*Task directions*. Repeat verbatim, and only, the lines of the data below, beginning at the line that contains "id -> id <> 0%Z ->" and stopping after the line that contains "assert (Hout : outputs st2 = []).".

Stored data
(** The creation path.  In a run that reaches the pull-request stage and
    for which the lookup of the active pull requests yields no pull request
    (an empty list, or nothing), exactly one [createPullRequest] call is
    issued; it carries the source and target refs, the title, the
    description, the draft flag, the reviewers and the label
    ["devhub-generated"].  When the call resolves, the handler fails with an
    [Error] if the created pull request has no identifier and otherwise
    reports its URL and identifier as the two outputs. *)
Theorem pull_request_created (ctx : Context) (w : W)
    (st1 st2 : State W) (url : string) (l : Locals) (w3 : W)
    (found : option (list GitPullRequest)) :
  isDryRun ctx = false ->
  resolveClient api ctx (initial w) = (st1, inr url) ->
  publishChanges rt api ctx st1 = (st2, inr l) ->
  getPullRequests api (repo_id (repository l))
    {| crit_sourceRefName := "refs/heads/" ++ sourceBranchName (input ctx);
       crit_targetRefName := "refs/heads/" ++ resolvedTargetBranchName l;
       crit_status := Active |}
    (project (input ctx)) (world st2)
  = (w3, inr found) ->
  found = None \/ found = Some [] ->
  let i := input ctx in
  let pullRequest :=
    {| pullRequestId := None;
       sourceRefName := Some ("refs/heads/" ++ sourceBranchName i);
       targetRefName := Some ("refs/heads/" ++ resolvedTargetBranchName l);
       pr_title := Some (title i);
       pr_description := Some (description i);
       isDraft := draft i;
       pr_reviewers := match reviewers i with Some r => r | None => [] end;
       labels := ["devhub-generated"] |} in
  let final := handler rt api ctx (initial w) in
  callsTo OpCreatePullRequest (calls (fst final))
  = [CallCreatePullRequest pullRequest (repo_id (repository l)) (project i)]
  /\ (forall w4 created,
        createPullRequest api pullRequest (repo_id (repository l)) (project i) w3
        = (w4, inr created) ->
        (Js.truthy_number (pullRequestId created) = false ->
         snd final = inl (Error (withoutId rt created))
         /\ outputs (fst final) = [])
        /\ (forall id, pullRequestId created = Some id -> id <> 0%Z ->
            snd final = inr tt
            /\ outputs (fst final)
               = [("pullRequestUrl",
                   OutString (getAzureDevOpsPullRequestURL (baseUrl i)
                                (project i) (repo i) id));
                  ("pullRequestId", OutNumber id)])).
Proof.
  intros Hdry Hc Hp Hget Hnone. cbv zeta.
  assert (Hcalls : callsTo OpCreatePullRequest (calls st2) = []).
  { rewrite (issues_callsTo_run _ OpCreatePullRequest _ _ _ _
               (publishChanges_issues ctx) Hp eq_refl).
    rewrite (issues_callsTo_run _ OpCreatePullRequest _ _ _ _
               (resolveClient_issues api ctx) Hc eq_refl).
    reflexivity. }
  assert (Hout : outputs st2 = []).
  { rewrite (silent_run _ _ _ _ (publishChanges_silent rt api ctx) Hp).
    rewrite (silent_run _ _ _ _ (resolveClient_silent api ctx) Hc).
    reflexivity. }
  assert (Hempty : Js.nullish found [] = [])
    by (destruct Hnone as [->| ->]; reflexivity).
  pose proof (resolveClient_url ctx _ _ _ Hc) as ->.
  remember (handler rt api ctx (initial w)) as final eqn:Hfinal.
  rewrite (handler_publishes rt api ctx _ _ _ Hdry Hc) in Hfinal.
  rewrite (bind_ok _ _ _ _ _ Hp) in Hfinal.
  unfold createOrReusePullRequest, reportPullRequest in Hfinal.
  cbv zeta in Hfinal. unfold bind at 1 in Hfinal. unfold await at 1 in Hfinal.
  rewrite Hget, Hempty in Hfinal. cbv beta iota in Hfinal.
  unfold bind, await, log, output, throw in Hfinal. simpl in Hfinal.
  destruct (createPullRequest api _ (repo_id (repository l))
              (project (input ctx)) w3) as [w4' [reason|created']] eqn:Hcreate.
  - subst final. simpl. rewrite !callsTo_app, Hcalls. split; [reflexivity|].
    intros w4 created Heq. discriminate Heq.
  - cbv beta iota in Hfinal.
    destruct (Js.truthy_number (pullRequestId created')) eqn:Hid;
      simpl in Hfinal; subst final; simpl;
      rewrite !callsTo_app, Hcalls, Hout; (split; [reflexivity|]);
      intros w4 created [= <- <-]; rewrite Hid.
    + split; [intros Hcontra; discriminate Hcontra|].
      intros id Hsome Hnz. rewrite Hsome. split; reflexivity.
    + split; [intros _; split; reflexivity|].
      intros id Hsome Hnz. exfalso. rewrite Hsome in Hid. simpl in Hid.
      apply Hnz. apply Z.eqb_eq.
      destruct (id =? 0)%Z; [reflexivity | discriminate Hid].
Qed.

*Response area*.
        /\ (forall id, pullRequestId created = Some id -> id <> 0%Z ->
            snd final = inr tt
            /\ outputs (fst final)
               = [("pullRequestUrl",
                   OutString (getAzureDevOpsPullRequestURL (baseUrl i)
                                (project i) (repo i) id));
                  ("pullRequestId", OutNumber id)])).
Proof.
  intros Hdry Hc Hp Hget Hnone. cbv zeta.
  assert (Hcalls : callsTo OpCreatePullRequest (calls st2) = []).
  { rewrite (issues_callsTo_run _ OpCreatePullRequest _ _ _ _
               (publishChanges_issues ctx) Hp eq_refl).
    rewrite (issues_callsTo_run _ OpCreatePullRequest _ _ _ _
               (resolveClient_issues api ctx) Hc eq_refl).
    reflexivity. }
  assert (Hout : outputs st2 = []).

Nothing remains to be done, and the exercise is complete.